Former Smith County Commissioner JoAnn Fleming, a longtime leader of the “constitutional conservative movement,” told a meeting of East Texans for Liberty last week that the state should abolish “out of control” school property taxes and replace them with a consumption-based tax.
Fleming, executive director of “Grassroots America-We The People,” outlined what she considers the legislative priorities for the upcoming 2019 session of the Texas legislature. About 50-55 attended the Sept. 10 event at the Lantana Activity Center outside Gilmer.
After the meeting, she said she proposed, in part, to “swap property taxes with a reformed sales tax that includes the broadest base and lowest rate.”
Fleming told the audience that virtually no voters in Republican primaries vote in school board or school bond issue elections, “and you wonder why your property taxes are high?”
She said unborn generations will pay the bond debt back, which is “bondage.”
Also concerning education, Fleming said “good teachers need to be paid better,” but the administrative costs in many public schools fund so many administrators that “they get in the way of teachers.” She lamented that “brainy people in administration have decided they know better than the teacher does.”
While citing school taxes, the speaker said that “constitutional carry (of firearms) is the number one issue” in the upcoming legislative session. Fleming elaborated that she is for “maintaining licensing,” and that favoring constitutional carry is part of the state Republican Party’s platform.

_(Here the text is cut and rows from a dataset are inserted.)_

(** * vitasync: a shallow embedding of [vitasync.py]

    The development follows the script top-down: the Python exceptions and
    the state-and-exception monad the functions run in, the local file
    trees behind [os] and [shutil], the progress bars of [tqdm], the FTP
    session behind [ftplib], then the functions of the script themselves
    ([list_directory_with_details], [is_directory], [count_files],
    [download_directory], [upload_directory], [merge_directories], [main])
    and finally the properties.

    Modelling conventions.
    - Timestamps are whole seconds, in [Z]; the float that
      [os.path.getmtime] returns is a rational number, in [Q], and is
      read through its floor.
    - A local directory tree is an inductive [node]; the tree found at a
      path argument is an [option node] ([None]: nothing is there).  The
      staging directories and the merged folder are distinct roots.
    - The order of the entries of a directory is the order [os.listdir]
      and [os.walk] report them in. *)

From Stdlib Require Import ZArith List String Ascii Bool Lia Arith.
From Stdlib Require QArith Qround.
Import ListNotations.
Set Warnings "-register-all".
Local Open Scope string_scope.
Local Open Scope list_scope.
Local Open Scope Z_scope.

(** ** Exceptions and the monad *)

Inductive exn : Type :=
| TypeError
| AttributeError
| FileExistsError
| FileNotFoundError
| NotADirectoryError
| IsADirectoryError
| RecursionError
| ConnectionRefusedError
| error_perm.

Inductive res (A : Type) : Type :=
| Ok (a : A)
| Raise (e : exn).
Arguments Ok {A} a.
Arguments Raise {A} e.

(** A computation over a mutable state [S]: the state it leaves behind is
    kept when an exception is raised, as the effects of a Python call are. *)
Definition M (S A : Type) : Type := S -> S * res A.

Definition ret {S A} (a : A) : M S A := fun s => (s, Ok a).
Definition raise {S A} (e : exn) : M S A := fun s => (s, Raise e).
Definition bind {S A B} (c : M S A) (k : A -> M S B) : M S B :=
  fun s => match c s with
           | (s', Ok a) => k a s'
           | (s', Raise e) => (s', Raise e)
           end.
Definition get {S} : M S S := fun s => (s, Ok s).
Definition gets {S A} (f : S -> A) : M S A := fun s => (s, Ok (f s)).
Definition modify {S} (f : S -> S) : M S unit := fun s => (f s, Ok tt).
Definition lift_res {S A} (r : res A) : M S A := fun s => (s, r).

(** [try: c except error_perm: h] *)
Definition try_except_perm {S A} (c : M S A) (h : M S A) : M S A :=
  fun s => match c s with
           | (s', Raise error_perm) => h s'
           | r => r
           end.

Declare Scope py_scope.
Delimit Scope py_scope with py.
Notation "x <- c ;; k" := (bind c (fun x => k))
  (at level 100, c at next level, right associativity) : py_scope.
Notation "c ;;; k" := (bind c (fun _ => k))
  (at level 100, right associativity) : py_scope.
Local Open Scope py_scope.

(** [for x in l: body x] *)
Definition for_each {S B} (l : list B) (body : B -> M S unit) : M S unit :=
  (fix loop (l : list B) : M S unit :=
     match l with
     | [] => ret tt
     | x :: l' => body x ;;; loop l'
     end) l.

(** [for x in l: acc = body acc x] *)
Definition for_fold {S A B} (l : list B) (acc : A) (body : A -> B -> M S A) : M S A :=
  (fix loop (l : list B) (acc : A) : M S A :=
     match l with
     | [] => ret acc
     | x :: l' => acc' <- body acc x ;; loop l' acc'
     end) l acc.

Definition res_bind {A B} (r : res A) (k : A -> res B) : res B :=
  match r with Ok a => k a | Raise e => Raise e end.

(** ** Strings ([str.split], [str.join], decimal digits) *)

(** Characters [str.split()] treats as white space, among code points
    below 256. *)
Definition is_space (c : ascii) : bool :=
  let n := nat_of_ascii c in
  ((9 <=? n) && (n <=? 13) || (28 <=? n) && (n <=? 32)
   || (n =? 133) || (n =? 160))%nat.

(** [s.split()]: the maximal runs of characters that are not white space. *)
Fixpoint split_ws_aux (s : string) (word : string) : list string :=
  match s with
  | EmptyString => if String.eqb word "" then [] else [word]
  | String c s' =>
      if is_space c then
        (if String.eqb word "" then [] else [word]) ++ split_ws_aux s' ""
      else split_ws_aux s' (word ++ String c "")%string
  end.
Definition split_ws (s : string) : list string := split_ws_aux s "".

(** [sep.join(l)] *)
Fixpoint join (sep : string) (l : list string) : string :=
  match l with
  | [] => ""
  | [x] => x
  | x :: l' => (x ++ sep ++ join sep l')%string
  end.

(** [s.split(sep)] on one separator character, empty pieces kept. *)
Fixpoint split_on_aux (sep : ascii) (s : string) (piece : string) : list string :=
  match s with
  | EmptyString => [piece]
  | String c s' =>
      if Ascii.eqb c sep then piece :: split_on_aux sep s' ""
      else split_on_aux sep s' (piece ++ String c "")%string
  end.
Definition split_on (sep : ascii) (s : string) : list string :=
  split_on_aux sep s "".

Definition is_digit (c : ascii) : bool :=
  let n := nat_of_ascii c in ((48 <=? n) && (n <=? 57))%nat.

Definition digit_value (c : ascii) : Z := Z.of_nat (nat_of_ascii c) - 48.

(** The value of a non-empty string of decimal digits. *)
Fixpoint digits_value_aux (s : string) (acc : Z) : option Z :=
  match s with
  | EmptyString => Some acc
  | String c s' =>
      if is_digit c then digits_value_aux s' (10 * acc + digit_value c) else None
  end.
Definition digits_value (s : string) : option Z :=
  match s with
  | EmptyString => None
  | _ => digits_value_aux s 0
  end.

Definition digit_char (d : Z) : ascii := ascii_of_nat (Z.to_nat (48 + d mod 10)).

(** [n] written with exactly [width] decimal digits, zero padded. *)
Fixpoint zero_padded (width : nat) (n : Z) : string :=
  match width with
  | O => ""
  | S w => (zero_padded w (n / 10) ++ String (digit_char n) "")%string
  end.

(** [str(n)] for a natural number. *)
Fixpoint decimal_aux (fuel : nat) (n : Z) : string :=
  match fuel with
  | O => ""
  | S k =>
      if n <? 10 then String (digit_char n) ""
      else (decimal_aux k (n / 10) ++ String (digit_char n) "")%string
  end.
Definition decimal (n : Z) : string := decimal_aux (S (Z.to_nat (Z.log2 n))) n.

Definition lower_char (c : ascii) : ascii :=
  let n := nat_of_ascii c in
  if ((65 <=? n) && (n <=? 90))%nat then ascii_of_nat (n + 32) else c.
Fixpoint lower (s : string) : string :=
  match s with
  | EmptyString => EmptyString
  | String c s' => String (lower_char c) (lower s')
  end.

Definition starts_with_space (s : string) : bool :=
  match s with String c _ => is_space c | EmptyString => false end.
Fixpoint ends_with_space (s : string) : bool :=
  match s with
  | EmptyString => false
  | String c EmptyString => is_space c
  | String _ s' => ends_with_space s'
  end.

(** ** Calendar ([time.strptime], [time.mktime], [time.gmtime], [time.strftime]) *)

Record struct_time : Type := mk_struct_time
  { tm_year : Z; tm_mon : Z; tm_mday : Z; tm_hour : Z; tm_min : Z; tm_sec : Z }.

Definition month_names : list string :=
  ["jan"; "feb"; "mar"; "apr"; "may"; "jun";
   "jul"; "aug"; "sep"; "oct"; "nov"; "dec"].

Fixpoint index_of (x : string) (l : list string) (i : Z) : option Z :=
  match l with
  | [] => None
  | y :: l' => if String.eqb x y then Some i else index_of x l' (i + 1)
  end.

(** [%b]: an abbreviated month name, whatever its case. *)
Definition parse_month (s : string) : option Z := index_of (lower s) month_names 1.

Definition is_leap (y : Z) : bool :=
  (y mod 4 =? 0) && (negb (y mod 100 =? 0) || (y mod 400 =? 0)).

Definition days_in_month (y m : Z) : Z :=
  if m =? 2 then (if is_leap y then 29 else 28)
  else if (m =? 4) || (m =? 6) || (m =? 9) || (m =? 11) then 30
  else 31.

(** A field of one or two decimal digits with a value in [lo..hi]
    ([%d]: 1..31, [%H]: 0..23, [%M]: 0..59). *)
Definition parse_field (lo hi : Z) (s : string) : option Z :=
  if (String.length s <=? 2)%nat then
    match digits_value s with
    | Some v => if (lo <=? v) && (v <=? hi) then Some v else None
    | None => None
    end
  else None.

Definition parse_hour_minute (s : string) : option (Z * Z) :=
  match split_on ":" s with
  | [h; m] =>
      match parse_field 0 23 h, parse_field 0 59 m with
      | Some hv, Some mv => Some (hv, mv)
      | _, _ => None
      end
  | _ => None
  end.

(** [time.strptime(s, "%b %d %H:%M")].  The format names no year: the year
    of the result is 1900 (a 29th of February is checked against the leap
    year 1904 and still reported in 1900).  [None] stands for [ValueError]. *)
Definition strptime_b_d_HM (s : string) : option struct_time :=
  if starts_with_space s || ends_with_space s then None
  else
    match split_ws s with
    | [b; d; hm] =>
        match parse_month b, parse_field 1 31 d, parse_hour_minute hm with
        | Some mon, Some day, Some (h, mi) =>
            let year := if (mon =? 2) && (day =? 29) then 1904 else 1900 in
            if day <=? days_in_month year mon
            then Some (mk_struct_time 1900 mon day h mi 0)
            else None
        | _, _, _ => None
        end
    | _ => None
    end.

(** Days from 1970-01-01 to the given civil date (proleptic Gregorian);
    a day of the month past the end of the month runs into the next. *)
Definition days_from_civil (y m d : Z) : Z :=
  let y' := if m <=? 2 then y - 1 else y in
  let era := y' / 400 in
  let yoe := y' - era * 400 in
  let mp := (m + 9) mod 12 in
  let doy := (153 * mp + 2) / 5 + d - 1 in
  let doe := yoe * 365 + yoe / 4 - yoe / 100 + doy in
  era * 146097 + doe - 719468.

(** [time.mktime]: seconds since the epoch of a local time, in a zone
    [tz] seconds east of UTC (a platform whose [mktime] refuses the years
    before 1970 with [OverflowError] is not modelled). *)
Definition mktime (tz : Z) (t : struct_time) : Z :=
  days_from_civil (tm_year t) (tm_mon t) (tm_mday t) * 86400
  + tm_hour t * 3600 + tm_min t * 60 + tm_sec t - tz.

(** [time.gmtime] *)
Definition gmtime (secs : Z) : struct_time :=
  let days := secs / 86400 in
  let rem := secs mod 86400 in
  let z := days + 719468 in
  let era := z / 146097 in
  let doe := z - era * 146097 in
  let yoe := (doe - doe / 1460 + doe / 36524 - doe / 146096) / 365 in
  let doy := doe - (365 * yoe + yoe / 4 - yoe / 100) in
  let mp := (5 * doy + 2) / 153 in
  let d := doy - (153 * mp + 2) / 5 + 1 in
  let m := if mp <? 10 then mp + 3 else mp - 9 in
  let y := yoe + era * 400 + (if m <=? 2 then 1 else 0) in
  mk_struct_time y m d (rem / 3600) (rem mod 3600 / 60) (rem mod 60).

Noting that all the legislators she has spoken with say “the governor (Republican Greg Abbott) doesn’t want that bill,” she said her response is “What do we need you (legislators) for (if lawmakers are always going to go along with the governor?)”
Other priorities Fleming cited were “pro-life” legislation, religious freedom and privacy, and restoring “some teeth in” the requirement that employers use “E-verify” to make sure a worker is not an illegal alien.
She said conservatives also want E-verify enforced.
Fleming said some employers want “cheap labor (from such aliens) for their bottom line,” but that, “I am not for lawless” businesses which hire them.
The speaker also said that the solution to Texas’ problems is a “strong, well-informed, grassroots army,” and that the Texas Grassroots Conservative Coalition has grown 85 percent in one year. It got some bad proposed legislation killed, and some good bills, such as anti-sanctuary cities legislation and anti-voter fraud legislation, passed in the state legislature, Fleming said.
“We want to widen and deepen” the conservative movement to get the Republican platform passed in the legislature, she added.
“We (the state government) spend way too much money,” Fleming asserted, arguing the budget has “way too much corporate welfare.”
For example, she said, the state pays the film industry to come to the state when it would come anyway. In addition, state officials committed millions “in handouts” for Formula One racing in Austin, and “Until the grassroots started talking about it, nobody knew about it.
“It’s time to re-prioritize the way we spend money in the state of Texas,” Fleming argued, saying “some of our retirement funds are underwater.” She further complained that 32 percent of the state budget is funded by the federal government, which “can’t balance its own books” and is “stealing” from the future.
Fleming also said that while “Texans pay a lot of money into the federal treasury,” the state had received more back than it has paid in since 2008.
Meantime, she accused state legislators of claiming “they passed the most conservative budget,” only to then say they had to additionally fund some items. She said they do not know what is in the budget by the time they vote on it.
Fleming also argued, “We need to rein in spending at the local level,” saying county governmental spending has gone up 256 percent, and that spending by both cities and schools has increased more than 200 percent, in 20 years. She criticized schools for spending money on “goofy things” like water parks, saying voters “need to be able to reject that.”
Asked about local officials’ complaints about the state saddling them with unfunded mandates, Fleming suggested citizens ask them for a list of such mandates and tell them they (citizens) will talk to state officials about it.